Lisa A. Lindsay is professor and recent former chair of the Department of History at the University of North Carolina at Chapel Hill. A specialist in the history of Nigeria, the slave trade, and the Atlantic world, she is the author of Atlantic Bonds: A Nineteenth Century Odyssey from America to Africa, which won the African Studies Association’s prize for the best book in any field of African studies published in 2017, as well as additional books and coedited volumes on African and diaspora social history. She has won fellowships from the National Endowment for the Humanities, the American Council of Learned Societies, the National Humanities Center, and the John Simon Guggenheim Memorial Foundation; and her outstanding teaching has been recognized with a UNC distinguished term professorship.

painting of a sailing ship
A Liverpool Slave Ship by William Jackson (1780) could almost be the Unity of 1770. The vessel is equipped for slaving, with sixteen guns and small swivel gun at the bow, and four ventilation ports in the lower hull. (National Museums Liverpool, MMM 1964.227.2)

What was the initial spark that led you to this project? What are the big questions that you are considering?

How did the Atlantic slave trade transform the lives of West African women? I was already interested in this question when I encountered the captain’s log of the slave ship Unity, which sailed from Ouidah (in modern Benin) to Jamaica in 1770. The ship contained a large number of enslaved women, who repeatedly resisted their captivity. My goal is to narrate and contextualize this voyage to help illuminate how overseas slaving transformed relations between men and women in African societies, how African women became enslaved, what they experienced as captives, and how they resisted. To probe these topics is to better understand gender and human trafficking in the Atlantic world and perhaps to inspire solutions to what seem like intractable problems today.

In the course of your research have you run across anything that genuinely surprised you? What can you tell us about it?

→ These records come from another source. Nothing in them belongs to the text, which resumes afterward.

(* ===== verification/Web.v ===== *)
(** compat/web/web.go: the operations behind the timer, console and random
    globals, the report of unhandled rejections, and what happens to an
    installation between two requests of a pooled instance. The event loop is
    that of EventLoop.v, fetch that of Fetch.v. *)

From S2P Require Import Prelude Counting EventLoop Fetch.

(** ** Unhandled rejections *)

(** A guest value: the handle of an object, or a primitive. *)
Abbreviation value := (option Z).

Record Rejection := MkRejection { Reason : value; Promise : value }.

(** js.Global().Get of the hook: an error, a value that is no object, an object
    that is no function, or a function. *)
Inductive hookVal := GetFails | NoObject | NoFunction (h : Z) | Function (h : Z).

Inductive event := Freed (h : Z) | Called (r : Rejection).

Definition freeValue (v : value) : list event := match v with Some h => [Freed h] | None => [] end.

Definition freeRejections (rs : list Rejection) : list event :=
  flat_map (λ r, freeValue (Reason r) ++ freeValue (Promise r)) rs.

(** The loop over the rejections; [throws] says whether the hook's call fails
    for the i-th, [err] is the first error so far. *)
Fixpoint report_loop (throws : nat → bool) (i : nat) (rs : list Rejection) (err : option nat) : list event * option nat :=
  match rs with
  | [] => ([], err)
  | r :: rs' =>
      let err' := match err with Some _ => err | None => if throws i then Some i else None end in
      let '(es, e) := report_loop throws (S i) rs' err' in
      (Called r :: freeValue (Reason r) ++ freeValue (Promise r) ++ es, e)
  end.

(** The second part says whether there were any; an error is the engine's
    ([inl]) or that of the i-th call. *)
Definition reportRejections (taken : option (list Rejection)) (hook : hookVal) (throws : nat → bool) :
    list event * bool * option (unit + nat) :=
  match taken with
  | None => ([], false, Some (inl tt))
  | Some [] => ([], false, None)
  | Some rs =>
      match hook with
      | GetFails => (freeRejections rs, false, Some (inl tt))
      | NoObject | NoFunction _ => (freeRejections rs, false, None)
      | Function h =>
          let '(es, e) := report_loop throws 0 rs None in (es ++ [Freed h], true, inr <$> e)
      end
  end.

Definition freed (es : list event) : list Z := omap (λ e, match e with Freed h => Some h | Called _ => None end) es.
Definition called (es : list event) : list Rejection := omap (λ e, match e with Called r => Some r | Freed _ => None end) es.

Lemma freed_value v : freed (freeValue v) = option_list v.
Proof. by destruct v. Qed.

Lemma called_value v : called (freeValue v) = [].
Proof. by destruct v. Qed.

Definition handles (rs : list Rejection) : list Z := flat_map (λ r, option_list (Reason r) ++ option_list (Promise r)) rs.

Lemma freeRejections_frees rs : freed (freeRejections rs) = handles rs.
Proof.
  induction rs as [|r rs IH]; [done|]. unfold freeRejections, handles, freed in *. simpl.
  rewrite !omap_app, IH. pose proof freed_value as Hf. unfold freed in Hf. by rewrite !Hf.
Qed.

Lemma report_loop_spec throws i rs err :
  let r := report_loop throws i rs err in
  freed r.1 = handles rs ∧ called r.1 = rs ∧
  (r.2 = None ↔ err = None ∧ ∀ k, (k < length rs)%nat → throws (i + k)%nat = false).
Proof.
  revert i err. induction rs as [|r rs IH]; intros i err; simpl.
  { split_and!; [done|done|]. split; [intros ->; split; [done|intros; lia]|by intros [-> _]]. }
  set (err' := match err with Some _ => err | None => if throws i then Some i else None end).
  destruct (IH (S i) err') as (H1 & H2 & H3). destruct (report_loop throws (S i) rs err') as [es e]. simpl in *.
  pose proof freed_value as Hf. pose proof called_value as Hc. unfold freed, called, handles in *.
  rewrite !omap_app, !Hf, !Hc, H1, H2. split_and!; [by rewrite <-app_assoc|done|]. rewrite H3. subst err'. split.
  - intros [He Hk]. destruct err as [n|]; [done|]. destruct (throws i) eqn:Ht; [done|]. split; [done|].
    intros [|k] Hlt; [by rewrite Nat.add_0_r|]. replace (i + S k)%nat with (S (i + k)) by lia. apply Hk. lia.
  - intros [-> Hk]. split.
    + specialize (Hk 0%nat ltac:(lia)). rewrite Nat.add_0_r in Hk. by rewrite Hk.
    + intros k Hlt. replace (S (i + k)) with (i + S k)%nat by lia. apply Hk. lia.
Qed.

(** Every handle that came with the rejections is released exactly once on every
    path; the hook, when there is one, is called for each of them in order even
    after a call failed, and released too. *)
Lemma rejections_released rs hook throws :
  let '(es, _, _) := reportRejections (Some rs) hook throws in
  freed es = handles rs ++ (match hook, rs with Function h, _ :: _ => [h] | _, _ => [] end) ∧
  called es = (match hook with Function _ => rs | _ => [] end).
Proof.
  assert (∀ rs, called (freeRejections rs) = []) as Hq.
  { intros l. induction l as [|r l IH]; [done|]. unfold freeRejections, called in *. simpl. rewrite !omap_app, IH.
    pose proof called_value as Hc. unfold called in Hc. by rewrite !Hc. }
  destruct rs as [|r rs]; [by destruct hook|]. unfold reportRejections.
  destruct hook as [| |h|h]; try (by rewrite freeRejections_frees, Hq, app_nil_r).
  destruct (report_loop_spec throws 0 (r :: rs) None) as (H1 & H2 & _). destruct (report_loop throws 0 (r :: rs) None) as [es e].
  simpl in H1, H2. unfold freed, called in *. rewrite !omap_app, H1, H2. simpl. by rewrite app_nil_r.
Qed.

(** ** Operations *)

(** opRandomBytes: [source] is crypto/rand. *)
Definition opRandomBytes (source : nat → option bytes) (arg : option Z) : option bytes :=
  match arg with
  | None => None
  | Some n => if (n <? 0) || (65536 <? n) then None else source (Z.to_nat n)
  end.

(** opTimerSet: the callback argument is a function, another object, or no
    object; [delay] is the converted duration. An object that is no function is
    released. *)
Inductive callbackArg := Callable (h : Z) | Plain (h : Z) | NotObject.

Definition opTimerSet (cb : callbackArg) (delay : Z) (repeat : bool) (now : Z) (l : EventLoop.Loop) :
    list Z * option Z * EventLoop.Loop :=
  match cb with
  | Callable h => let l := SetTimer h delay repeat now l in ([], Some (l_nextID l), l)
  | Plain h => ([h], None, l)
  | NotObject => ([], None, l)
  end.

Definition opTimerClear (id : option Z) (l : EventLoop.Loop) : EventLoop.Loop :=
  match id with Some id => ClearTimer id l | None => l end.

Definition opTimerRef (args : option (Z * bool)) (l : EventLoop.Loop) : EventLoop.Loop :=
  match args with Some (id, ref) => SetTimerRef id ref l | None => l end.

(** opConsoleWrite: the stream a line goes to, if it is there. *)
Definition opConsoleWrite {S} (stdout stderr : option S) (args : option (Z * bytes)) : option (S * bytes) :=
  match args with
  | None => None
  | Some (target, s) =>
      out ← (if negb (target =? 0) then stderr else stdout); Some (out, s ++ [ch_nl])
  end.

Lemma random_bytes_bounded source arg b :
  (∀ n b, source n = Some b → length b = n) → opRandomBytes source arg = Some b → zlen b <= 65536.
Proof.
  intros Hs. unfold opRandomBytes. destruct arg as [n|]; [|done].
  destruct (Z.ltb_spec n 0), (Z.ltb_spec 65536 n); simpl; try done. intros H1%Hs. unfold zlen. lia.
Qed.

(** ** The boundary between two requests *)

(** type Web. *)
Record Web := MkWeb { loop : EventLoop.Loop; fetch : Fetch.world }.

(** ResetPerRequest; [drain] is what the loop and the goroutines do while
    inflightCount is not zero, until the deadline. *)
Definition ResetPerRequest (drain : list Fetch.label) (s : Web) : option Web :=
  w ← Fetch.steps [Fetch.CancelInflight; Fetch.CloseOpenStreams] (fetch s);
  w ← (if (Fetch.inflightCount w =? 0)%nat then Some w else Fetch.steps drain w);
  Some (MkWeb (ClearTimers (loop s)) w).

(** The deferred function of a request: ResetPerRequest and Loop().Reset(). The
    reset first runs the jobs the engine has left, which make the loop calls
    [drained] and the fetches [jobs]. *)
Definition boundary (drain : list Fetch.label) (drained : list api) (jobs : list Fetch.label) (s : Web) : option Web :=
  s ← ResetPerRequest drain s;
  w ← Fetch.steps jobs (fetch s);
  Some (MkWeb (EventLoop.Reset drained (loop s)) (Fetch.loop_reset w)).

(** A job the engine has left over, run by the reset itself, calls fetch: the
    call is neither cancelled nor counted, and when its answer comes, during the
    next request, the loop's count goes below zero. *)
Example leftover_job_miscounts :
  (s ← boundary [] [] [Fetch.Fetch [] true] (MkWeb EventLoop.New Fetch.installFetch);
   w ← Fetch.steps [Fetch.DoReturns 1 (Fetch.DoFailed false); Fetch.RunPost Fetch.Fine] (fetch s);
   Some (Fetch.pending w, Fetch.log w)) =
  Some (-1, [Fetch.Settles 1 Fetch.VError; Fetch.FreesFns 1]).
Proof. vm_compute. reflexivity. Qed.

Several elements of the voyage of the Unity are surprising. Compared to other slave ships, it included a large proportion of female captives. Its prisoners rose in revolt, not once, not just in sight of land, but on multiple occasions. The resistance seems correlated with deaths from smallpox, which was understood in Dahomey as a weapon of Sakpata, the deity of smallpox and political opposition. Finally, at the same time that the Unity sailed, other ships from the Bight of Benin carried large numbers of enslaved women, who also rebelled. The cluster of disproportionately female, disproportionately defiant slave ships from this time and place points to specific forces leading to the enslavement of women, their familiarity with violence, and their determination to fight.

What new avenues of inquiry do you hope this research will prompt or make possible in your field?

Scholars have described African responses to European demand for enslaved labor and the experiences of enslaved women in the Americas, but we have much to learn about the slave trade’s profoundly gendered effects on African societies. How did Atlantic slaving affect women in Africa? How were women enslaved? How did female captives confront and endure the Middle Passage? How did women shape insurrections? By investigating enslaved African women’s experiences and actions, we can more fully envision resistance to slavery, beginning in West Africa and flowing across the Atlantic. In our own time, Unity serves as a reminder of women’s centrality to world-shaping processes, their resilience, and their power to challenge seemingly insurmountable forces in pursuit of a more secure future.